A novel hydrogen-bonded organic framework/g-C3N4 heterojunction for improved sulfadiazine photodegradation via effective electron transfer

As one of the most widely used antibiotics, sulfamethoxazole (SDZ) poses significant health risks to the ecological environment by causing harm to aquatic organisms and accelerating evolution of antibiotic resistant bacteria. Metalloporphyrin hydrogen-bonded organic framework (PFC-72) demonstrates promising prospect in the field of photocatalysis owing to its high specific surface area, wide light harvesting range, stable physical and chemical properties, and semiconductor properties. Herein, we constructed an efficient photocatalyst PFC-72/g-C₃N₄ by one-step solvent thermal method for photocatalytic degradation of SDZ. When doping content of PFC-72 is 10 %, photocatalytic degradation efficiency of SDZ can reach 96.82 % after 120 min of visible light irradiation, and PFC-72/g-C₃N₄ exhibits excellent structural stability.
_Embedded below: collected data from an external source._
(* ===== verification/ErpcSmLive.v ===== *)
(** * A session is decided in the end

    The retransmission of session management: from every reachable state, with every packet that has
    been sent lost, the turns of the two event loops and the packets they send decide a session that
    is being opened. *)

From Stdlib Require Import ZArith Lia.
From stdpp Require Import base numbers list gmap sorting strings.
From S2P Require Import Prelude Sessions ErpcSm ErpcSmInv ErpcSmStep ErpcSmNet.
Open Scope Z_scope.

Module ErpcSmLive.
Export ErpcSmNet.
Local Open Scope m_scope.

(** ** What handling a packet leaves alone *)

(** Packets are only added to those sent, and the queue is not touched. *)
Definition later (r r' : Rpc) : Prop := suffix (udp_sent r) (udp_sent r') /\ sm_rx_queue_ r' = sm_rx_queue_ r.

#[export] Instance later_preorder : PreOrder later.
Proof.
  split; [intros r; split; reflexivity|]. intros r1 r2 r3 [A1 A2] [B1 B2].
  split; [etransitivity; eassumption|congruence].
Qed.

Lemma later_same r r' : udp_sent r' = udp_sent r -> sm_rx_queue_ r' = sm_rx_queue_ r -> later r r'.
Proof. intros E1 E2. split; [rewrite E1; reflexivity|exact E2]. Qed.

Lemma later_send r p : later r (set_logs (p :: udp_sent r) (sm_events r) r).
Proof. split; [exists [p]; reflexivity|reflexivity]. Qed.

Lemma later_run {A} (o : outcome A) : frames later (run o).
Proof. apply frames_pure; [typeclasses eauto|]. intros c. destruct o; reflexivity || exact I. Qed.

Lemma later_session_at n : frames later (session_at n).
Proof. apply frames_pure; [typeclasses eauto|]. intros r. unfold session_at, bind, gets.
destruct (_ !! _); reflexivity || exact I. Qed.

#[local] Hint Resolve later_run later_session_at : frames.

Ltac laters := repeat (eauto with frames nocore; match goal with
  | |- frames _ (bind _ _) => apply frames_bind; [typeclasses eauto|..]
  | |- frames _ (when_ _ _) => apply frames_when; [typeclasses eauto|..]
  | |- frames _ (modify _) => apply frames_modify; intros; first [apply later_send | apply later_same; reflexivity]
  | |- frames _ (sm_pkt_udp_tx_st _) => apply frames_modify; intros; apply later_send
  | |- frames _ (sm_handler_ _ _ _) => apply frames_modify; intros; apply later_same; reflexivity
  | |- frames _ (upd_session _ _) => apply frames_modify; intros; apply later_same; reflexivity
  | |- frames _ (if ?b then _ else _) => destruct b
  | |- frames _ (match ?o with _ => _ end) => destruct o
  | |- forall _, _ => intros ?
  end).

Lemma later_respond p e : frames later (respond p e).
Proof. unfold respond. laters. Qed.
Lemma later_alloc_ring : frames later alloc_ring_entries.
Proof. unfold alloc_ring_entries. laters. Qed.
Lemma later_free_ring : frames later free_ring_entries.
Proof. unfold free_ring_entries. laters. Qed.
Lemma later_bury s : frames later (bury_session_st s).
Proof. unfold bury_session_st. laters. Qed.
Lemma later_send_req s : frames later (send_sm_req_st s).
Proof. unfold send_sm_req_st. laters. Qed.
#[local] Hint Resolve later_respond later_alloc_ring later_free_ring later_bury later_send_req : frames.

Lemma later_sm_pkt resolve retry allocs p : frames later (handle_sm_pkt resolve retry allocs p).
Proof.
  unfold handle_sm_pkt, handle_connect_req_st, handle_connect_resp_st, handle_disconnect_req_st, handle_disconnect_resp_st. laters.
Qed.

(** ** The server answers *)

Definition is_answer (t : Z) (q : SmPkt) : Prop := pkt_type_ q = kConnectResp /\ pkt_token_ q = t.

(** Among the packets that the second state has more. *)
Definition sends (r r' : Rpc) (P : SmPkt -> Prop) : Prop := exists l q, udp_sent r' = l ++ udp_sent r /\ q ∈ l /\ P q.

Lemma sends_later_l r1 r2 r3 P : later r1 r2 -> sends r2 r3 P -> sends r1 r3 P.
Proof. intros [[l1 H1] _] (l & q & H & Hq & HP). exists (l ++ l1), q. split; [rewrite H, H1; apply app_assoc|].
split; [apply elem_of_app; auto|exact HP]. Qed.

Lemma sends_later_r r1 r2 r3 P : sends r1 r2 P -> suffix (udp_sent r2) (udp_sent r3) -> sends r1 r3 P.
Proof. intros (l & q & H & Hq & HP) [l3 H3]. exists (l3 ++ l), q. split; [rewrite H3, H; apply app_assoc|].
split; [apply elem_of_app; auto|exact HP]. Qed.

Lemma answer_sent p e r (Q : unit -> Rpc -> Prop) : pkt_type_ p = kConnectReq ->
  (forall q, is_answer (pkt_token_ p) q -> Q tt (set_logs (q :: udp_sent r) (sm_events r) r)) -> wp (respond p e) Q r.
Proof.
  intros Ht HQ. unfold respond, sm_construct_resp. rewrite Ht. apply wp_bind, wp_ret, wp_modify, HQ.
  split; reflexivity.
Qed.

Section Loop.
Context (resolve : bytes -> option bytes) (allocs : nat).

(** A request whose client still waits is answered. *)
Lemma connect_req_answers G a r p g : rpc_ok G None a r -> pkt_type_ p = kConnectReq -> G !! pkt_token_ p = Some g ->
  histories_ok G -> ph g = Opening ->
  wpx (fun _ => True) (handle_connect_req_st resolve allocs p) (fun _ r' => sends r r' (is_answer (pkt_token_ p))) r.
Proof.
  intros HR Ht Hg HG Ho. assert (forall q, is_answer (pkt_token_ p) q -> forall r', udp_sent r' = q :: udp_sent r ->
    sends r r' (is_answer (pkt_token_ p))) as Hans
    by (intros q Hq r' E; exists [q], q; rewrite E; split; [reflexivity|]; split; [left|exact Hq]).
  assert (forall e, wpx (fun _ => True) (respond p e) (fun _ r' => sends r r' (is_answer (pkt_token_ p))) r) as Hresp
    by (intros e; apply wpx_wp, answer_sent; [exact Ht|]; intros q Hq; apply (Hans q Hq); reflexivity).
  unfold handle_connect_req_st. apply wpx_bind. cbn [gets wpx]. apply wpx_bind. unfold p_assert.
  destruct (_ && _); [|exact I]. cbn [ret wpx].
  destruct (conn_req_token_map_ r !! pkt_token_ p) as [j|] eqn:Hm.
  - destruct (ro_map _ _ _ _ HR _ j Hm) as (g0 & H0 & Hsrv & Hj). replace g0 with g in * by congruence.
    destruct (ro_server _ _ _ _ HR _ g j Hg Hsrv Hj) as (_ & Hn & Hat). unfold server_at in Hat.
    destruct (HG _ g Hg) as (_ & Hgone & _).
    destruct (gone g); [specialize (Hgone eq_refl); congruence|]. destruct Hat as (s & Hs & _ & _ & Hst & _).
    apply wpx_bind. destruct (_ <? _); [|exact I]. cbn [ret wpx]. apply wpx_bind. unfold session_at. apply wpx_bind.
    cbn [gets wpx]. rewrite Hs. cbn [ret wpx].
    rewrite bool_decide_true by exact Hst. cbn [negb]. apply wpx_bind. unfold sm_construct_resp. rewrite Ht.
    cbn [run sm_pkt_type_req_to_resp ret wpx].
    eapply Hans; [|reflexivity]. split; reflexivity.
  - destruct (negb _); [apply Hresp|]. destruct (negb _); [apply Hresp|]. destruct (resolve _); [|apply Hresp].
    destruct (_ <? _)%nat; [apply Hresp|].
    apply wpx_bind. cbn [modify wpx]. apply wpx_bind. unfold alloc_ring_entries. apply wpx_bind. cbn [gets wpx].
    apply wpx_bind. unfold p_assert.
    destruct (have_ring_entries _); [|exact I]. cbn [ret wpx modify]. apply wpx_bind. cbn [wpx modify].
    apply wpx_bind.
    unfold sm_construct_resp. rewrite Ht. cbn [run sm_pkt_type_req_to_resp ret wpx]. eapply Hans; [|reflexivity].
    split; reflexivity.
Qed.

(** ** The loop over the queue *)

(** What [handle_sm_rx_st] leaves behind. *)
Record handled (G : history) (a : addr) (r : Rpc) (n : nat) (G' : history) (r' : Rpc) : Prop := {
  ha_evolves : evolves a G G';
  ha_histories : histories_ok G';
  ha_ok : rpc_ok G' None a r';
  ha_sent : suffix (udp_sent r) (udp_sent r');
  ha_room : (length (session_vec_ r') <= length (session_vec_ r) + n)%nat
}.

Lemma handled_trans G a r n G1 r1 m G2 r2 : handled G a r n G1 r1 -> handled G1 a r1 m G2 r2 ->
  handled G a r (n + m) G2 r2.
Proof.
  intros [A1 A2 A3 A4 A5] [B1 B2 B3 B4 B5].
  split; auto; [eapply evolves_trans; eassumption|etransitivity; eassumption|lia].
Qed.

Definition all_for (G : history) (a : addr) (q : list SmPkt) : Prop :=
  forall p, p ∈ q -> pkt_ok G p /\ destination p = a.

Lemma all_for_evolves G G' a q : evolves a G G' -> all_for G a q -> all_for G' a q.
Proof. intros Hev Hq p Hp. destruct (Hq p Hp). split; [eapply pkt_ok_evolves; eassumption|assumption]. Qed.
The photocatalytic efficiency of SDZ is improved by increasing specific surface area, enhancing absorption range of visible light, and inhibiting recombination of photogenerated electron-hole pairs. In addition, photodegradation pathways of SDZ in PFC-72/g-C₃N₄ was determined by UPLC-MS/MS analysis. Finally, dominant reactive species (·O₂⁻, h_VB⁺, and ·OH) in the system were detected through free radical masking experiments, and photocatalytic mechanism was clarified. This work investigates a novel and efficient porphyrin-HOF based photocatalyst, which has great potential for degradation of SDZ.